Les défis de la collecte de données en Afrique
En Afrique, la collecte et l’analyse des données sont principalement freinées par le manque d’infrastructures informatiques capables de stocker et de gérer de grandes quantités d’informations. Concernant les connexions internet, bien qu’elles soient en constante amélioration, elles restent encore assez lentes et souvent instables, ce qui ralentit le transfert et le traitement des données.
D’autre part, l’absence de normes communes entre les pays africains complique l’agrégation des informations car, à titre d’exemple, l’absence de standards pour les recensements et les statistiques démographiques, entrave la mise en place de politiques sociales et de santés publiques efficaces. De même, les différences dans la collecte des données énergétiques limitent le développement d’outils d’optimisation pour la production et la distribution d’électricité. Pour surmonter ces défis, il est urgent de mettre en place des standards communs et de renforcer les capacités des pays africains en matière de collecte, de stockage et d’analyse de données.
IA sur mesure où quand les données locales font la différence
Des expériences riches d’enseignements commencent à émerger en Afrique, notamment dans l’agriculture. Par exemple, la startup kenyane FarmWorks forme les agriculteurs sur les bonnes pratiques agricoles grâce à ses fermes expérimentales et utilise l’IA pour améliorer la production et optimiser les décisions de semis et de prêts financiers.
Dans un autre domaine, celui de la santé publique, des chercheurs analysent les données de téléphonie mobile pour suivre les mouvements de population, anticiper la propagation des épidémies et adapter les réponses locales.

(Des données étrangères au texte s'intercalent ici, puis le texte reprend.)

(** * ProjectScaffolder: generation and deployment pipeline

    A shallow embedding of the orchestration core of ProjectScaffolder,
    followed by the properties proved of it.

    Definitions:
    - [Status]: the PL/pgSQL triggers of [supabase/triggers.sql] that guard
      and drive the project status column;
    - [Js]: exceptions and completions of JavaScript code;
    - [Parser]: [parseCodeGenerationResponse] of [src/lib/ai/index.ts],
      with the regular expression and [JSON.parse] it relies on;
    - [Flow]: the datastore records, the log of external calls and the
      effect monad of the asynchronous code (exceptions, try/catch/finally,
      a clock);
    - [Vercel]: [VercelService] and [deployToVercel] of
      [src/lib/deploy/vercel.ts];
    - [GitHub]: [GitHubService] and [createAndPushToGitHub];
    - [Deploy]: [deploy] and [fullDeploymentPipeline] of
      [src/lib/deploy/index.ts];
    - [AI]: [generate] and the prompt template of [src/lib/ai/index.ts];
    - [Routes]: the [POST /api/generate] and [POST /api/deploy] handlers;
    - [Samples], [Scenarios]: concrete environments, worlds and requests;
    - [Text], [Observe], [RouteObs]: predicates on texts, on the log of a
      run and on the answers of the handlers, used to state properties;
    - [AIConfig]: the provider selection of [src/lib/ai/index.ts];
    - [Triggers]: the deployment completion trigger;
    - [Audit]: the request metadata and the paging of
      [src/lib/compliance/audit.ts];
    - [Providers]: the requests the LLM providers build from a list of
      messages.

    JavaScript strings are modelled as byte strings ([string]).  Every
    external system (datastore, HTTP, git, file system, LLM) is driven by
    an oracle [Env] indexed by the number of external calls made so far, so
    a theorem quantified over [Env] covers every behaviour of the outside
    world, including a failure at any call. *)

From Stdlib Require Import String Ascii List ZArith Bool Lia.
From stdpp Require Import base gmap strings list pretty.
Set Warnings "-register-all".
Import ListNotations.
Local Open Scope string_scope.
Local Open Scope Z_scope.

(** ** Project status triggers ([supabase/triggers.sql]) *)

Module Status.

(** [CREATE TYPE public.project_status AS ENUM (...)]. *)
Inductive ProjectStatus :=
| DRAFT | GENERATING | GENERATED | DEPLOYING | DEPLOYED | FAILED.

#[global] Instance ProjectStatus_eq_dec : EqDecision ProjectStatus.
Proof. solve_decision. Defined.

(** The cast [status::text] of an enum value is its label. *)
Definition status_text (s : ProjectStatus) : string :=
  match s with
  | DRAFT => "DRAFT"
  | GENERATING => "GENERATING"
  | GENERATED => "GENERATED"
  | DEPLOYING => "DEPLOYING"
  | DEPLOYED => "DEPLOYED"
  | FAILED => "FAILED"
  end.

(** The JSONB literal assigned to [valid_transitions]: an object whose
    members are arrays of strings, kept in the order of the source. *)
Definition valid_transitions : list (string * list string) :=
  [ ("DRAFT",      ["GENERATING"; "FAILED"]);
    ("GENERATING", ["GENERATED"; "FAILED"]);
    ("GENERATED",  ["DEPLOYING"; "DRAFT"; "FAILED"]);
    ("DEPLOYING",  ["DEPLOYED"; "FAILED"]);
    ("DEPLOYED",   ["DEPLOYING"; "DRAFT"]);
    ("FAILED",     ["DRAFT"; "GENERATING"; "DEPLOYING"]) ].

(** [obj -> key]: the member of a JSONB object, SQL NULL ([None]) when the
    key is missing. *)
Fixpoint jsonb_get (obj : list (string * list string)) (key : string)
  : option (list string) :=
  match obj with
  | [] => None
  | (k, v) :: rest => if String.eqb k key then Some v else jsonb_get rest key
  end.

(** [arr ? text]: does the string occur as a top-level array element; the
    operator is strict, so a NULL left operand gives NULL. *)
Definition jsonb_exists (arr : option (list string)) (x : string) : option bool :=
  match arr with
  | None => None
  | Some l => Some (existsb (String.eqb x) l)
  end.

(** SQL [NOT] on a three-valued boolean. *)
Definition sql_not (b : option bool) : option bool := option_map negb b.

(** The columns of [public.projects] that the triggers read or write. *)
Record project_row := {
  row_id : string;
  row_status : ProjectStatus;
  row_generated_files : option string;
  row_deployment_url : option string;
  row_version : Z
}.

(** A row trigger either returns the row to store or raises. *)
Inductive trigger_result :=
| Return (new : project_row)
| RaiseException (message : string).

(** [RAISE EXCEPTION 'Invalid project status transition from % to %']. *)
Definition invalid_transition_message (old new : ProjectStatus) : string :=
  "Invalid project status transition from " ++ status_text old
    ++ " to " ++ status_text new.

(** [public.trigger_validate_project_status()], fired
    [BEFORE UPDATE OF status ON public.projects FOR EACH ROW].  An [IF]
    whose condition is NULL does not take its branch. *)
Definition trigger_validate_project_status (OLD NEW : project_row)
  : trigger_result :=
  if decide (row_status OLD = row_status NEW) then Return NEW
  else
    match sql_not (jsonb_exists
                     (jsonb_get valid_transitions (status_text (row_status OLD)))
                     (status_text (row_status NEW))) with
    | Some true =>
        RaiseException
          (invalid_transition_message (row_status OLD) (row_status NEW))
    | _ => Return NEW
    end.

(** The legal transitions as the specification enumerates them:
    DRAFT -> GENERATING -> GENERATED -> DEPLOYING -> DEPLOYED, FAILED
    reachable from GENERATING or DEPLOYING, and FAILED able to return to
    DRAFT, GENERATING or DEPLOYING. *)
Definition spec_legal (from to : ProjectStatus) : bool :=
  match from, to with
  | DRAFT, GENERATING
  | GENERATING, GENERATED
  | GENERATED, DEPLOYING
  | DEPLOYING, DEPLOYED
  | GENERATING, FAILED
  | DEPLOYING, FAILED
  | FAILED, DRAFT
  | FAILED, GENERATING
  | FAILED, DEPLOYING => true
  | _, _ => false
  end.

(** The transitions of the trigger's table that the specification does not
    list. *)
Definition extra_legal (from to : ProjectStatus) : bool :=
  match from, to with
  | DRAFT, FAILED
  | GENERATED, DRAFT
  | GENERATED, FAILED
  | DEPLOYED, DEPLOYING
  | DEPLOYED, DRAFT => true
  | _, _ => false
  end.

De même, l’utilisation des précieuses données issues du mobile money permet à certaines entreprises d’offrir un accès au crédit à des personnes non bancarisées, facilitant ainsi le financement de microprojets.
Dans le secteur de l’énergie, des entreprises telles que Husk Power Systems, basées au Nigeria et en Tanzanie, utilisent un système d’IA s’appuyant sur des données locales pour automatiser leurs opérations et prévoir la demande énergétique, améliorant ainsi l’efficacité de leurs microgrids solaires hybrides.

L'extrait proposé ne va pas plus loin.